When we told people we were travelling to Colombia for our holiday, we got the usual responses – “don’t buy any headphones”, “is it safe?” etc.
Our recent 4-week trip to this beautiful country with its diverse environments and friendly generous people well and truly dispels the stereotypical images of Colombia.
We flew with Qantas/LAN via Santiago where we spent 3 nights to adjust our body clocks. Our first destination in Colombia was the capital Bogotá. With an altitude of 2640 metres we had been warned to be prepared for “soroche”, altitude sickness, but luckily we were not affected by it. Bogotá is a large city of 8 million inhabitants and terribly congested traffic (fortunately, taxis are cheap) but it also has some large parks and the appealing Cerro (hill) Monserrate where we took the funicular to the top and the cable car back down. At the top there are beautiful gardens, a church, market and a fantastic view of the entire city sprawled across the Andes plateau. There’s also a wonderful restaurant where we continued to enjoy the view and some delicious comida tipica (typical local dishes), such patacones (a sort of pancake made out of green plantain), lengua con alcapparras (tongue with capers) with yucca, empanadas and Bandeja Pais (a version of a mixed grill that is large enough to feed two people) and the chunky soups that are like a meal and always garnished with slices of avocado. Colombian emeralds are said to be the purest emeralds in the world so we were keen to visit the emerald museum that is next to the Gold Museum – it features a large selection of pre-Columbian gold artefacts.
Near Bogotá are some excellent destinations for day and overnight trips. We took a tourist steam train to Zipaquirá to visit the unique underground Cathedral constructed within the tunnels of a salt mine 200 metres underground. It was akin to a softly lit underground town with the Stations of the Cross leading to a cavernous cathedral.

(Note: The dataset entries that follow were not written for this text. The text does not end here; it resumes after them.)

(* ===== verification/AggCases.v ===== *)
(** * Aggregates on concrete rows

    The theorems of [AggSpec.v] at concrete tables, and two places where grouping sets
    part from what they mean. *)

From Stdlib Require Import ZArith Lia Strings.Byte.
From stdpp Require Import prelude gmap strings sorting.
From S2P Require Import Prelude Bytes Ordered Text F64 StorageTrait.
From S2P Require Import QueryValue Joins JoinSpec MergeJoin JoinCases Aggregate AggSpec.

Local Open Scope Z_scope.

#[local] Instance sample_order : HashOrder := {
  hash_iter K A _ _ i j m := map_to_list m;
  hash_iter_perm K A _ _ i j m := reflexivity _
}.

(** Sums of integers, and sort keys that name a column. *)
#[local] Instance sample_ops : AggOps Empty_set Empty_set bytes := {
  expr_eval e := match e with end;
  ExactSum := Z;
  exact_new := 0;
  exact_add s v := match v with QInteger i => s + i | _ => s end;
  exact_sum s := Ok (QInteger s);
  exact_avg s := Ok (QInteger s);
  sum_input v := match v with QInteger i => Some v | _ => None end;
  min_i64 := foldr Z.min i64_max;
  max_i64 := foldr Z.max i64_min;
  min_f64 _ := 0;
  max_f64 _ := 0;
  stddev_population _ := None;
  as_str v := match v with QString s => Some s | _ => None end;
  parameterized_functions := [];
  as_column k := Some k;
  order_nulls _ _ _ := None;
  direct _ c := c
}.

Notation SGroup := (GroupKeySpec (Expr:=Empty_set)).
Notation SAgg := (AggregateSpec (Expr:=Empty_set)).

Definition count_star : SAgg := mkAggregateSpec (bs "count") (bs "cnt") None (bs "*") None false.
Definition sum_amt : SAgg := mkAggregateSpec (bs "sum") (bs "total") None (bs "amt") None false.

Definition sales (city : bytes) (item : Z) (amt : Z) : SRow :=
  <[bs "city" := QString city]> (int_row (bs "item") item (bs "amt") amt).
Definition sales_rows : list SRow :=
  [sales (bs "ulm") 1 10; sales (bs "bern") 1 20; sales (bs "ulm") 2 30; sales (bs "ulm") 1 40].

Definition city_item : list SGroup := [group_column (bs "city"); group_column (bs "item")].

Definition agg_of (rows : list SRow) (spec : SAgg) : QValue Empty_set :=
  match compute_one_aggregate (Key:=bytes) rows spec with Ok v => v | Err _ => QNull end.

Lemma column_keys (cols : list bytes) (row : SRow) :
  rmapM (group_key_value row) (group_column <$> cols) = Ok (join_key row cols).
Proof.
  unfold join_key. induction cols as [|c cols IH]; [done|]. rewrite !fmap_cons. cbn [rmapM]. by rewrite IH.
Qed.

Definition plainb (v : QValue Empty_set) : bool :=
  match v with
  | QNull | QBool _ => true
  | QInteger i => (i64_min <=? i) && (i <=? i64_max)
  | QString s => bool_decide (x7c ∉ s)
  | _ => false
  end.

Lemma plainb_groups (cols : list bytes) (rows : list SRow) :
  forallb (λ r, forallb plainb (join_key r cols)) rows = true →
  plain_groups (group_column (Expr:=Empty_set) <$> cols) (λ r, join_key r cols) rows.
Proof.
  intros Hall row Hin. rewrite forallb_forall in Hall. specialize (Hall row ltac:(by apply list_elem_of_In)).
  split; [|unfold join_key; by rewrite !length_fmap]. rewrite forallb_forall in Hall. apply Forall_forall. intros v Hv.
  specialize (Hall v ltac:(by apply list_elem_of_In)). destruct v; try done.
  - cbn in *. apply andb_true_iff in Hall as [?%Z.leb_le ?%Z.leb_le]. by split.
  - by apply bool_decide_eq_true in Hall.
Qed.

Lemma aggs_compute (rows : list SRow) (spec : SAgg) :
  spec ∈ [count_star; sum_amt] → compute_one_aggregate (Key:=bytes) rows spec = Ok (agg_of rows spec).
Proof.
  intros Hs. rewrite !elem_of_cons, elem_of_nil in Hs. destruct Hs as [->|[->|[]]]; unfold agg_of; [done|].
  unfold compute_one_aggregate. simpl.
  rewrite (rmapM_pure (λ r : SRow, get_or_null r (bs "amt"))); [done|]. by apply Forall_forall.
Qed.

Notation exec rows group_by aggs sort := (execute_aggregate (F:=bytes * bytes) rows group_by aggs [] [] sort []).
Notation city_item_key := (λ r : SRow, join_key r [bs "city"; bs "item"]).
Notation city_key := (λ r : SRow, join_key r [bs "city"]).

(** Sales by city and item, sorted by their total. *)
Definition sales_totals : list (list (QValue Empty_set)) :=
  [[QString (bs "bern"); QInteger 1; QInteger 1; QInteger 20];
   [QString (bs "ulm"); QInteger 2; QInteger 1; QInteger 30];
   [QString (bs "ulm"); QInteger 1; QInteger 2; QInteger 50]].

Lemma group_by_reference_witness :
  exec sales_rows city_item [count_star; sum_amt] [bs "total"] =
    Some (Ok (mkTable [bs "city"; bs "item"; bs "cnt"; bs "total"] sales_totals)) ∧
  ∃ groups value,
    NoDup groups ∧ concat (members city_item_key sales_rows <$> groups) ≡ₚ sales_rows ∧
    sales_totals ≡ₚ (λ k, k ++ (value k <$> [count_star; sum_amt])) <$> groups ∧
    ∀ k, k ∈ groups → value k count_star = QInteger (Z.of_nat (length (members city_item_key sales_rows k))).
Proof.
  assert (exec sales_rows city_item [count_star; sum_amt] [bs "total"] =
    Some (Ok (mkTable [bs "city"; bs "item"; bs "cnt"; bs "total"] sales_totals))) as He by (vm_compute; reflexivity).
  split; [exact He|].
  destruct (group_by_reference (F:=bytes * bytes) city_item city_item_key sales_rows [count_star; sum_amt] [bs "total"])
    as (groups & Hnd & _ & Hc & Hr).
  - intros row _. apply (column_keys [bs "city"; bs "item"]).
  - apply (plainb_groups [bs "city"; bs "item"]). vm_compute. reflexivity.
  - rewrite He in Hr. destruct Hr as (value & out & [= ->] & Hout & Hval). exists groups, value. split_and!; [done..|].
    intros k Hk. by apply (Hval k count_star Hk ltac:(by left)).
Defined.

(** The subtotals by city. *)
Lemma rollup_set_reference_witness :
  ∃ groups out,
    NoDup groups ∧ (∀ k, k ∈ groups ↔ ∃ row, row ∈ sales_rows ∧ city_key row = k) ∧
    concat (members city_key sales_rows <$> groups) ≡ₚ sales_rows ∧
    grouping_set (Key:=bytes) (F:=bytes * bytes) 0 sales_rows city_item [count_star; sum_amt] [] (seq 0 1) =
      Some (Ok out) ∧
    out ≡ₚ (λ k, k ++ replicate (length city_item - 1) QNull ++
             (agg_of (members city_key sales_rows k) <$> [count_star; sum_amt])) <$> groups.
Proof.
  apply (rollup_set_reference 1 0 sales_rows city_item city_key [count_star; sum_amt] agg_of).
  - cbn. lia.
  - intros row _. apply (column_keys [bs "city"]).
  - apply (plainb_groups [bs "city"]). vm_compute. reflexivity.
  - intros k spec _. apply aggs_compute.
Defined.

Lemma facet_pairs_reference_witness :
  (StronglySorted facet_le (facet_pairs 0 sales_rows (bs "city")) ∧
   NoDup (facet_pairs 0 sales_rows (bs "city")).*1 ∧
   ∀ v c, (v, c) ∈ facet_pairs 0 sales_rows (bs "city") ↔ 0 < c ∧ c = frequency (bs "city") sales_rows v) ∧
  facet_pairs 0 sales_rows (bs "city") = [(QString (bs "ulm"), 3); (QString (bs "bern"), 1)].
Proof.
  split; [|vm_compute; reflexivity]. apply (facet_pairs_reference (bs "city") 0 sales_rows).
  intros row Hin. unfold sales_rows in Hin. rewrite !elem_of_cons, elem_of_nil in Hin.
  destruct Hin as [->|[->|[->|[->|[]]]]]; exact I.
Defined.

(** A set that is not a prefix of the group columns, as CUBE has: the item is reported
    in the column of the city. *)
Theorem cube_set_misplaces_keys :
  make_columns city_item [count_star] = [bs "city"; bs "item"; bs "cnt"] ∧
  grouping_set (Key:=bytes) (F:=bytes * bytes) 0 sales_rows city_item [count_star] [] [1%nat] =
    Some (Ok [[QInteger 2; QNull; QInteger 1]; [QInteger 1; QNull; QInteger 3]]).
Proof. vm_compute. split; reflexivity. Qed.

(** HAVING over a subtotal names the columns of the set, but the row has the nulls of
    the other columns in between: [cnt < total] holds of both cities and keeps none. *)
Theorem rollup_having_misreads :
  grouping_set (Key:=bytes) (F:=bytes * bytes) 0 sales_rows city_item [count_star; sum_amt] [] [0%nat] =
    Some (Ok [[QString (bs "bern"); QNull; QInteger 1; QInteger 20];
              [QString (bs "ulm"); QNull; QInteger 3; QInteger 80]]) ∧
  grouping_set (Key:=bytes) 0 sales_rows city_item [count_star; sum_amt] [(bs "cnt", bs "total")] [0%nat] =
    Some (Ok []).
Proof. vm_compute. split; reflexivity. Qed.

(** An aggregate without GROUP BY over no rows returns no row. *)
Theorem count_of_nothing_is_missing :
  exec [] [] [count_star] [] = Some (Ok (mkTable [bs "cnt"] [])).
Proof. vm_compute. reflexivity. Qed.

Another overnight trip was to the region of Boyacá to visit the beautiful colonial village with cobbled streets of Villa de Leyva and the pueblo of Ráquira, the ceramics capital of Colombia, where they still produce terracotta pots, mobiles etc.
One of the most scenic places that we visited was the Eje Cafetera (coffee zone) in the foothills of the Andes, where they cultivate delicious coffee. We stayed in a gorgeous little town called Salento; it has colourfully painted buildings, a town plaza that is made for people watching and many jeeps fondly called “willys” that are constantly coming and going overloaded with tourists. Highlights of the area were our hike in the Valle de Cocora where the extremely tall Wax Palms grow (Colombia’s national tree) and our visit to a coffee finca where we experienced a special coffee tasting “lesson”.
Medellin is a city that was once most well known for its connection with the infamous drug lord and politician Pablo Escobar. This “city of eternal spring” (due to its temperate climate) has since been transformed with its metro, cable cars and electric escalators that connect poorer neighbourhoods with the city. It also features works of the Colombian sculptor and painter Botero who specialises in creating chubby figures.
Cartagena on the Caribbean coast was a different world to the Colombia that we had experienced up to that point. It is hot and humid and 90% of the population are descendants of slaves – Cartagena was the main port at the time of slavery. Apart from its rich history, the old city comes alive at night with salsa music, dancing, fun and great restaurants.